Through out the World, if you take a random sampling of the homeless on any street you will find mostly military veterans, unmarried or widowed women, and children. I’m not talking about only the US. It’s just, I’m an American and my personal experience is limited to the streets of the United States, so that’s my focus of concern.


While participating as a facilitating volunteer for an annual National event called Art Break Day organized by Art Is Moving, I met a Taliban veteran living as a homeless person on the streets of Oakland, CA. He told me his mother helped get him out of service to the Taliban and brought him with her when she fled Afghanistan and the Taliban to come to America. In the almost two hours I spent with him drawing at my table in Oakland’s Frank H. Ogawa Plaza, we prayed together and he told me he was a defector, he loved his mother, missed the former beauty of his Country of origin, and that he was “too dirty” to sleep under his mother’s roof so he did outdoor chores for her and slept on the street. What did he draw, you might wonder. He drew a very child-like image of a blue vase filled with red opium poppies. When he finished his drawing he stood up and pushed the drawing across the table towards me, telling me they were for me and that he was leaving to go sweep his mother’s front porch and water her garden. He had one tooth in his mouth that I could see — one of the big front teeth. He was probably around the same age as me and he was obviously grateful to be in this Country regardless of his Nationality or past. A short time after he left a white man also around the same age as me exhibiting signs of meth use sat down at the table. The day was hot and he was wearing a winter coat and had bare feet.
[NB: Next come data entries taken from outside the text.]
(** C8. Where the destination folder can be made, [process_pdfs]
    returns without raising, whatever happens to the single items, and
    the world it leaves is that of a batch over all the resolved items
    in order: each item is announced and then either transformed or,
    its transformation having failed, logged and handed to the fallback
    copy of its source to its destination path, after which, copy done
    or not, the next item is taken; the trace of the run holds one
    announcement per resolved item. *)
Theorem process_pdfs_finishes_batch (existing_pdfs : list hyperlink) (w : world) :
  can_makedirs h destination = true →
  ∃ w',
    process_pdfs h o existing_pdfs central destination w = (Ok tt, w')
    ∧ batch h o central destination
        (process_pdfs_unique_filenames existing_pdfs) (length existing_pdfs)
        0 existing_pdfs w w'
    ∧ ∃ events,
        trace w' = trace w ++ events
        ∧ length (filter (λ ev, is_status ev) events) = length existing_pdfs.
Proof.
  intros Hdir. unfold process_pdfs, makedirs. rewrite Hdir.
  destruct (process_pdf_loop (process_pdfs_unique_filenames existing_pdfs)
              (length existing_pdfs) existing_pdfs
              (process_pdfs_unique_filenames_total existing_pdfs) 0 w)
    as (w' & Hrun & Hbatch).
  exists w'. split; [|split; [done|by eapply batch_announces]].
  unfold Eff.bind, Eff.ret. cbv zeta. by rewrite Hrun.
Qed.

End TransformerFacts.

(** The first item of Scenario A, renamed and with a cover page, on a
    host where every path can be written. *)
Lemma cover_page_prepended_witness :
  let o := {| enable_renaming := true; add_cover_page := true |} in
  let numbers := @process_pdfs_unique_filenames Posix.platform Scenario.resolved in
  add_cover_page o = true
  ∧ numbers !! "a.pdf" = Some 1
  ∧ files Scenario.start !! "/central/a.pdf"
    = Some (PdfFile [BodyPage "a1"; BodyPage "a2"])
  ∧ ∃ cover w' events,
      create_cover_page Scenario.plain_host 1 "Annex A" "a.pdf" = [cover]
      ∧ @process_pdf Posix.platform Scenario.plain_host o Scenario.central
          Scenario.destination numbers 2 0 ("Annex A", "a.pdf") Scenario.start
        = (Ok 1, w')
      ∧ trace w' = trace Scenario.start ++ events
      ∧ ∃ out,
          events = [EvStatus 1 2 "المستند رقم 001 - a.pdf";
                    EvWrite "/out/المستند رقم 001 - a.pdf" (PdfFile out)]
          ∧ files w'
            = <["/out/المستند رقم 001 - a.pdf" := PdfFile out]>
                (files Scenario.start)
          ∧ length out = 2 + 1
          ∧ out !! 0 = Some cover
          ∧ drop 1 out = [BodyPage "a1"; BodyPage "a2"].
Proof.
  intros o numbers.
  assert (add_cover_page o = true) as Hcover by reflexivity.
  assert (numbers !! "a.pdf" = Some 1) as Hnum by (vm_compute; reflexivity).
  assert (files Scenario.start !! "/central/a.pdf"
          = Some (PdfFile [BodyPage "a1"; BodyPage "a2"])) as Hsrc
    by (vm_compute; reflexivity).
  split; [exact Hcover|]. split; [exact Hnum|]. split; [exact Hsrc|].
  exact (@cover_page_prepended Posix.platform Scenario.plain_host o
           Scenario.central Scenario.destination numbers 2 0
           "Annex A" "a.pdf" 1 [BodyPage "a1"; BodyPage "a2"] Scenario.start
           Hcover Hnum Hsrc).
Defined.

(** C7, the claim as the specification words it, refuted: the source is
    a readable PDF of two pages and the cover-page option is on, but a
    directory stands at the destination path.  Opening it for writing
    raises, the error is logged, and the fallback [shutil.copy] puts the
    source, as it is, into that directory: the one file the item writes
    has the two pages of the source and no cover. *)
Lemma cover_page_lost_to_directory :
  let o := {| enable_renaming := false; add_cover_page := true |} in
  let h := {|
    ARABIC_SUPPORT := false;
    reshape_display := λ _, None;
    can_draw := λ _ _, true;
    kind_of := λ path,
      if String.eqb path "/out/a.pdf" then IsDirectory else Writable;
    can_makedirs := λ _, true |} in
  let numbers :=
    @process_pdfs_unique_filenames Posix.platform [("Annex A", "a.pdf")] in
  let run :=
    @process_pdf Posix.platform h o "/central" "/out" numbers 1 0
      ("Annex A", "a.pdf") Scenario.start in
  files Scenario.start !! "/central/a.pdf"
  = Some (PdfFile [BodyPage "a1"; BodyPage "a2"])
  ∧ run.1 = Ok 1
  ∧ trace run.2
    = [ EvStatus 1 1 "a.pdf";
        EvLogError "/central/a.pdf" IsADirectoryError;
        EvCopy "/central/a.pdf" "/out/a.pdf";
        EvWrite "/out/a.pdf/a.pdf" (PdfFile [BodyPage "a1"; BodyPage "a2"]) ].
Proof. vm_compute. done. Qed.

(** The resolved items of Scenario A as a batch. *)
Lemma process_pdfs_finishes_batch_witness :
  let o := {| enable_renaming := true; add_cover_page := true |} in
  can_makedirs Scenario.plain_host Scenario.destination = true
  ∧ ∃ w',
      @process_pdfs Posix.platform Scenario.plain_host o Scenario.resolved
        Scenario.central Scenario.destination Scenario.start
      = (Ok tt, w')
      ∧ @batch Posix.platform Scenario.plain_host o Scenario.central
          Scenario.destination
          (@process_pdfs_unique_filenames Posix.platform Scenario.resolved)
          (length Scenario.resolved) 0 Scenario.resolved Scenario.start w'
      ∧ ∃ events,
          trace w' = trace Scenario.start ++ events
          ∧ length (filter (λ ev, is_status ev) events)
            = length Scenario.resolved.
Proof.
  intros o.
  assert (can_makedirs Scenario.plain_host Scenario.destination = true) as Hdir
    by reflexivity.
  split; [exact Hdir|].
  exact (@process_pdfs_finishes_batch Posix.platform Scenario.plain_host o
           Scenario.central Scenario.destination Scenario.resolved
           Scenario.start Hdir).
Defined.

(** Scenario D of the specification: of two resolved PDFs the first is
    not readable as a PDF.  Its failure is logged, it is copied as it
    is, and the second still gets its cover page. *)
Example corrupt_item_falls_back :
  let o := {| enable_renaming := false; add_cover_page := true |} in
  let w := {|
    files := {[ "/central/a.pdf" := OtherFile "not a pdf";
                "/central/b.pdf" := PdfFile [BodyPage "b1"] ]};
    trace := [] |} in
  let run :=
    @process_pdfs Posix.platform Scenario.plain_host o
      [("A", "a.pdf"); ("B", "b.pdf")] "/central" "/out" w in
  run.1 = Ok tt
  ∧ trace run.2
    = [ EvStatus 1 2 "a.pdf";
        EvLogError "/central/a.pdf" PdfReadError;
        EvCopy "/central/a.pdf" "/out/a.pdf";
        EvWrite "/out/a.pdf" (OtherFile "not a pdf");
        EvStatus 2 2 "b.pdf";
        EvWrite "/out/b.pdf"
          (PdfFile [CoverPage "Times-Roman" 24 "المستند رقم 2"; BodyPage "b1"]) ].
Proof. vm_compute. done. Qed.

(** ** The names in the report and the names on disk *)

Lemma length_append (a b : string) :
  String.length (a +:+ b) = String.length a + String.length b.
Proof.
  induction a as [|c a IH]; [done|]. rewrite append_cons. simpl. by rewrite IH.
Qed.

Lemma renamed_differs (doc_number : nat) (filename : string) :
  renamed doc_number filename ≠ filename.
Proof.
  intros Heq. apply (f_equal String.length) in Heq.
  unfold renamed in Heq. rewrite !length_append in Heq.
  simpl in Heq. lia.
Qed.

Section NamesFacts.
Context `{Platform}.
Variable o : options.

(** For every resolved hyperlink the report links to the name with the
    number prefix, whatever the renaming toggle says: with renaming
    enabled that is the name [process_pdfs] writes, with renaming
    disabled it is not. *)
Lemma report_links_to_renamed
    (all_hyperlinks existing_pdfs missing_pdfs : list hyperlink)
    (destination_folder : string) :
  ∃ doc_number_dict renamed_files : gmap string string,
    save_links_to_xlsx all_hyperlinks existing_pdfs missing_pdfs destination_folder
    = (rows ← mapM (save_links_row destination_folder
                      (status_dict "Found" existing_pdfs)
                      (status_dict "Missing" missing_pdfs)
                      doc_number_dict renamed_files) all_hyperlinks;
       Some (header_row :: rows))
    ∧ ∀ item : hyperlink, item ∈ existing_pdfs →
        ∃ doc_number,
          process_pdfs_unique_filenames existing_pdfs !! basename item.2
          = Some doc_number
          ∧ save_links_new_filename renamed_files item.2
            = renamed doc_number (basename item.2)
          ∧ (enable_renaming o = true →
             save_links_new_filename renamed_files item.2
             = process_pdfs_new_name o doc_number (basename item.2))
          ∧ (enable_renaming o = false →
             save_links_new_filename renamed_files item.2
             ≠ process_pdfs_new_name o doc_number (basename item.2)).
Proof.
  destruct (save_links_to_xlsx_rows all_hyperlinks existing_pdfs missing_pdfs
              destination_folder) as (d & r & Hrows & _ & Hr).
  exists d, r. split; [exact Hrows|].
  intros item Hin.
  destruct (process_pdfs_unique_filenames_total existing_pdfs item Hin)
    as [k Hk].
  assert (save_links_new_filename r item.2 = renamed k (basename item.2)) as Hname.
  { unfold save_links_new_filename. rewrite Hr, Hk.
    rewrite decide_True; [done|]. apply list_elem_of_fmap. by exists item. }
  exists k. split; [done|]. split; [done|].
  unfold process_pdfs_new_name. split; intros ->; [done|].
  rewrite Hname. apply renamed_differs.
Qed.

End NamesFacts.

(** C1 fails with renaming disabled.  For one resolved link to [a.pdf],
    [process_pdfs] writes [/out/a.pdf] and nothing under the numbered
    name, and the row of the report links to the numbered name. *)
Theorem report_link_without_renaming :
  let o := {| enable_renaming := false; add_cover_page := true |} in
  let existing_pdfs := [("Annex A", "a.pdf")] in
  let after :=
    (@process_pdfs Posix.platform Scenario.plain_host o existing_pdfs
       Scenario.central Scenario.destination Scenario.start).2 in
  filter (λ ev, negb (is_status ev)) (trace after)
  = [ EvWrite "/out/a.pdf"
        (PdfFile [CoverPage "Times-Roman" 24 "المستند رقم 1";
                  BodyPage "a1"; BodyPage "a2"]) ]
  ∧ files after !! "/out/المستند رقم 001 - a.pdf" = None
  ∧ @save_links_to_xlsx Posix.platform existing_pdfs existing_pdfs []
      Scenario.destination
    = Some [ header_row;
             {| link_text_cell := "Annex A";
                pdf_link_cell := "a.pdf";
                document_number_cell := "المستند رقم 001";
                status_cell := "Found";
                pdf_link_hyperlink :=
                  Some "file:////out/المستند رقم 001 - a.pdf" |} ].
Proof. vm_compute. done. Qed.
As he sat down he placed a box cutter on the table next to his paper and proceeded to draw images of people bleeding from their eyes, mouths and ears. Poverty is a terrible enemy and war is a strange comfort.

 

If you are interested in learning more about the model we are pioneering on The Kitty Pants Ranch I am interested in hearing from you. I am open to consultation and the possibility of networking with other Americans looking for new and sustainable ideas for personal and public economic stability that truly aims to support the US veteran community and women. Isn’t it a terrible truth that it is taking a virus to heal the wounds of Global greed? What did Steven have to say about his experience to date with The Kitty Pants Ranch? He said he was very “grateful for the opportunity.” And I am grateful to have both he and Deanna as part of our burgeoning community and culture.